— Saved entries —
Lemma markRoots_ok flag rs flags :
  flags_ok flag → Forall (λ r, 1 ≤ r ≤ DocLen d) rs → length flags = length (dNodeKinds d) → Forall flags_ok flags →
  ∃ flags', markRoots (DocLen d) flag rs flags = Ok flags' ∧ length flags' = length (dNodeKinds d) ∧ Forall flags_ok flags' ∧
    (∀ i, Z.ldiff (flags !!! i) (flags' !!! i) = 0) ∧ ∀ r, r ∈ rs → Z.ldiff flag (flags' !!! Z.to_nat (r - 1)) = 0.
Proof.
  intros Hflag Hrs Hl Hf. unfold markRoots. rewrite Forall_forall in Hrs.
  fold_loop (λ pre flags', length flags' = length (dNodeKinds d) ∧ Forall flags_ok flags' ∧ (∀ i, Z.ldiff (flags !!! i) (flags' !!! i) = 0) ∧
    ∀ r, r ∈ pre → Z.ldiff flag (flags' !!! Z.to_nat (r - 1)) = 0) as (flags' & -> & ? & ? & ? & ?); [| |by eexists].
  - split_and!; [done|done|intros; apply Z.ldiff_diag|]. intros r Hr. by apply elem_of_nil in Hr.
  - intros pre r post fl E (Hl' & Hf' & Hm & Hd). assert (1 ≤ r ≤ DocLen d) as Hr by (apply Hrs; rewrite E; set_solver).
    rewrite (proj2 (Z.eqb_neq r 0)), (proj2 (Z.ltb_ge _ _)) by lia. simpl. unfold DocLen in Hr. rewrite at_total by lia. simpl. rewrite put_Ok by lia.
    eexists. split; [done|]. rewrite length_insert.
    assert (∀ i, Z.ldiff (fl !!! i) (<[Z.to_nat (r - 1) := Z.lor (fl !!! Z.to_nat (r - 1)) flag]> fl !!! i) = 0) as Hstep.
    { intros i. destruct (decide (i = Z.to_nat (r - 1))) as [->|Hne].
      - rewrite list_lookup_total_insert_eq by lia. apply ldiff_lor_l.
      - rewrite list_lookup_total_insert_ne by done. apply Z.ldiff_diag. }
    split_and!; [done| | |].
    + apply Forall_insert; [done|]. apply flags_ok_lor; [|done]. apply Forall_lookup_total_1; [done|lia].
    + intros i. exact (ldiff_trans _ _ _ (Hm i) (Hstep i)).
    + intros r' [Hr'|Hr'%list_elem_of_singleton]%elem_of_app; [exact (ldiff_trans _ _ _ (Hd r' Hr') (Hstep _))|]. subst r'.
      rewrite list_lookup_total_insert_eq by lia. apply ldiff_lor_r.
Qed.

Lemma markRootFlags_ok : ∃ flags, markRootFlags d (DocLen d) (make_ (DocLen d)) = Ok flags ∧ length flags = length (dNodeKinds d) ∧ Forall flags_ok flags ∧
  ∀ node flag, marked node flag → Z.ldiff flag (flags !!! Z.to_nat (node - 1)) = 0.
Proof.
  pose proof (dk_roots _ _ Hdoc) as Hr. unfold rootNodes in Hr. apply Forall_app in Hr as [R1 [R2 R3]%Forall_app]. unfold markRootFlags.
  destruct (markRoots_ok RootApplicability _ (make_ (DocLen d)) ltac:(done) R1) as (f1 & -> & L1 & F1 & _ & D1);
    [unfold make_, DocLen; rewrite length_replicate; lia|by apply Forall_replicate|]. simpl.
  destruct (markRoots_ok RootAssertion _ f1 ltac:(done) R2 L1 F1) as (f2 & -> & L2 & F2 & M2 & D2). simpl.
  destruct (markRoots_ok RootEvidence _ f2 ltac:(done) R3 L2 F2) as (f3 & -> & L3 & F3 & M3 & D3). exists f3. split_and!; try done.
  intros node flag [[-> H]|[[-> H]|[-> H]]]; [|exact (ldiff_trans _ _ _ (D2 _ H) (M3 _))|by apply D3].
  exact (ldiff_trans _ _ _ (ldiff_trans _ _ _ (D1 _ H) (M2 _)) (M3 _)).
Qed.

Lemma fresh_walking flags : length flags = length (dNodeKinds d) → Forall flags_ok flags →
  (∀ node flag, marked node flag → Z.ldiff flag (flags !!! Z.to_nat (node - 1)) = 0) → stack_ok [] (freshNormalizer (DocLen d) flags) [].
Proof.
  intros Hl Hf Hm. destruct (dk_size _ _ Hdoc) as (Hsize & _). destruct (slotSize_ok (DocLen d)) as ([S1 _] & S2 & S3); [unfold DocLen in *; lia|].
  assert (∀ c, 1 ≤ c ≤ DocLen d → stateAt (freshNormalizer (DocLen d) flags) c = 0) as H0.
  { intros c Hc. unfold stateAt. simpl. unfold make_. by rewrite lookup_total_replicate_2 by lia. }
  split; [|intros c Hc; by apply elem_of_nil in Hc|intros c Hr Hc; by rewrite H0 in Hc by done|done]. split.
  - split; simpl.
    + done.
    + constructor.
    + apply table_ok_fresh; [lia|done].
    + split; [done|]. intros s id key _ [H _]%keysOf_Some. simpl in H. lia.
    + intros i Hi. lia.
    + unfold MaxUint32. lia.
  - unfold node_columns, freshNormalizer, make_. simpl. by rewrite !length_replicate, Hl; unfold DocLen; rewrite Nat2Z.id.
  - simpl. unfold make_. rewrite length_replicate. unfold DocLen in *. lia.
  - done.
  - simpl. apply Forall_replicate. by left.
  - intros node Hr Hb. by rewrite H0 in Hb by done.
  - simpl. assert (∀ f, (∀ x, 0 ≤ f x) → 0 ≤ blackSum f (make_ (DocLen d))) as Hb by (intros f Hnn; by apply blackSum_le).
    split_and!; apply Hb; [lia|intros x; apply Hw|apply listLen_nonneg].
  - simpl. intros i Hi. lia.
  - simpl. assert (∀ f, (∀ x, 0 ≤ f x) → 0 ≤ blackSum f (make_ (DocLen d))) as Hb by (intros f Hnn; by apply blackSum_le).
    split; apply Hb; [intros x; apply Hw|apply listLen_nonneg].
Qed.

Lemma reached_range node : reached d node → 1 ≤ node ≤ DocLen d.
Proof.
  induction 1 as [node Hroot|parent node Hp IH Hc]; [by apply (proj1 (Forall_forall _ _) (dk_roots _ _ Hdoc))|].
  by apply (proj1 (Forall_forall _ _) (children_range parent IH)).
Qed.
Lemma compactValues_ok r st : (r < length sel)%nat → packInv r st → ∃ st', compactValues r st = Ok st' ∧ packInv (S r) st'.
Proof.
  intros Hr [H1 H2 H3 H4 H5 H6]. destruct st as [[[starts counts] vals] write]. simpl in *. unfold compactValues.
  set (f := sel !!! r). set (a := length (raw (take r sel))). set (w := length (packed (take r sel))).
  assert (length (take r sel) = r) as Hlr by (rewrite length_take; lia).
  assert (take (S r) sel = take r sel ++ [f]) as Etake by (apply take_S_r; by apply list_lookup_lookup_total_lt).
  assert (raw (drop r sel) = fieldSymbols f ++ raw (drop (S r) sel)) as Edrop.
  { rewrite (drop_S _ f) by (by apply list_lookup_lookup_total_lt). done. }
  assert (length vals = a + length (fieldSymbols f) + length (raw (drop (S r) sel)))%nat as Hlv.
  { rewrite H6, (layout_split r) by done. rewrite !length_app. fold f a. lia. }
  pose proof (length_packed (take r sel)) as Hwa. fold a w in Hwa.
  assert (starts !!! r = Z.of_nat a) as Es.
  { rewrite H1, front_lookup, start_at by (rewrite ?length_starts; lia). done. }
  assert (counts !!! r = zlen (fieldSymbols f)) as Ec.
  { rewrite H2, front_lookup, count_at by (rewrite ?length_counts; lia). done. }
  assert (length starts = length sel ∧ length counts = length sel) as [Hls Hlc].
  { rewrite H1, H2, !length_app, length_starts, length_counts, !length_drop, length_starts, length_counts. lia. }
  rewrite (at_total starts), (at_total counts) by lia. rewrite !go_bind_Ok, Nat2Z.id, Es, Ec, slice_csr by lia. rewrite go_bind_Ok.
  assert (csr vals (Z.of_nat a) (zlen (fieldSymbols f)) = fieldSymbols f) as ->.
  { unfold csr. rewrite !Nat2Z.id. fold a in H5. by rewrite H5, Edrop, take_app_length. }
  set (sorted := sortZ (fieldSymbols f)). pose proof (merge_sort_Permutation Z.le (fieldSymbols f)) as Hperm. fold (sortZ (fieldSymbols f)) sorted in Hperm.
  assert (length sorted = length (fieldSymbols f)) as Hlsorted by (by rewrite Hperm).
  rewrite <-Nat2Z.inj_add, !Nat2Z.id.
  assert (drop (a + length (fieldSymbols f)) vals = raw (drop (S r) sel)) as Htail.
  { rewrite <-drop_drop. fold a in H5. by rewrite H5, Edrop, drop_app_length. }
  rewrite Htail.
  for_loop (packing w (packed (take r sel)) sorted (raw (drop (S r) sel)) a) as ([[vals' next] prev] & -> & [P1 _ P3 P4 P5]).
  - split; simpl; rewrite ?Nat.add_0_r; [by rewrite H3|done| | |].
    + rewrite app_nil_r, take_app_le, take_take, Nat.min_l by (rewrite ?length_take; lia). done.
    + by rewrite drop_app_length' by (rewrite length_take; lia).
    + rewrite !length_app, length_take. lia.
  - intros i st Hi Hst. apply packing_step; [done|done|lia| |done]. intros x Hx. rewrite Hperm in Hx. apply symbols_positive in Hx. lia.
  - simpl in P1, P3, P4, P5. rewrite !(take_ge sorted) in P1, P3 by lia. rewrite (drop_ge sorted), app_nil_l in P4 by lia.
    pose proof (length_compact sorted) as Hcl. pose proof (startAt_fits nf) as Hfit. unfold startAt in Hfit. rewrite H6 in Hlv.
    rewrite go_bind_Ok, (put_Ok starts) by lia. rewrite go_bind_Ok, (put_Ok counts) by lia. rewrite go_bind_Ok. eexists; split; [done|]. rewrite Nat2Z.id, P1, H3.
    rewrite !u32_small by (unfold is_u32, MaxUint32 in *; rewrite ?u32_small; unfold is_u32; fold w; lia).
    assert (packed (take (S r) sel) = packed (take r sel) ++ compact sorted) as Epack.
    { rewrite Etake, layout_app. f_equal. unfold layout. simpl. by rewrite app_nil_r. }
    split; simpl.
    + rewrite H1, insert_front, Etake, startsOf_snoc by (rewrite ?length_starts; lia). done.
    + rewrite H2, insert_front, Etake by (rewrite ?length_counts; lia). unfold countsOf. rewrite map_app. simpl. do 3 f_equal.
      fold w. unfold distinctSymbols. fold sorted. lia.
    + rewrite Epack, length_app. done.
    + rewrite Epack, length_app. done.
    + assert (length (raw (take (S r) sel)) = (a + length (fieldSymbols f))%nat) as ->; [|done]. rewrite Etake, layout_app, length_app. fold a. unfold layout. simpl. by rewrite app_nil_r.
    + lia.
Qed.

— Work required —
Up to and including the line that holds "intros Hflag Hrs", reproduce the records above exactly from their first line, and give nothing else.

— Solution below —
Lemma markRoots_ok flag rs flags :
  flags_ok flag → Forall (λ r, 1 ≤ r ≤ DocLen d) rs → length flags = length (dNodeKinds d) → Forall flags_ok flags →
  ∃ flags', markRoots (DocLen d) flag rs flags = Ok flags' ∧ length flags' = length (dNodeKinds d) ∧ Forall flags_ok flags' ∧
    (∀ i, Z.ldiff (flags !!! i) (flags' !!! i) = 0) ∧ ∀ r, r ∈ rs → Z.ldiff flag (flags' !!! Z.to_nat (r - 1)) = 0.
Proof.
  intros Hflag Hrs Hl Hf. unfold markRoots. rewrite Forall_forall in Hrs.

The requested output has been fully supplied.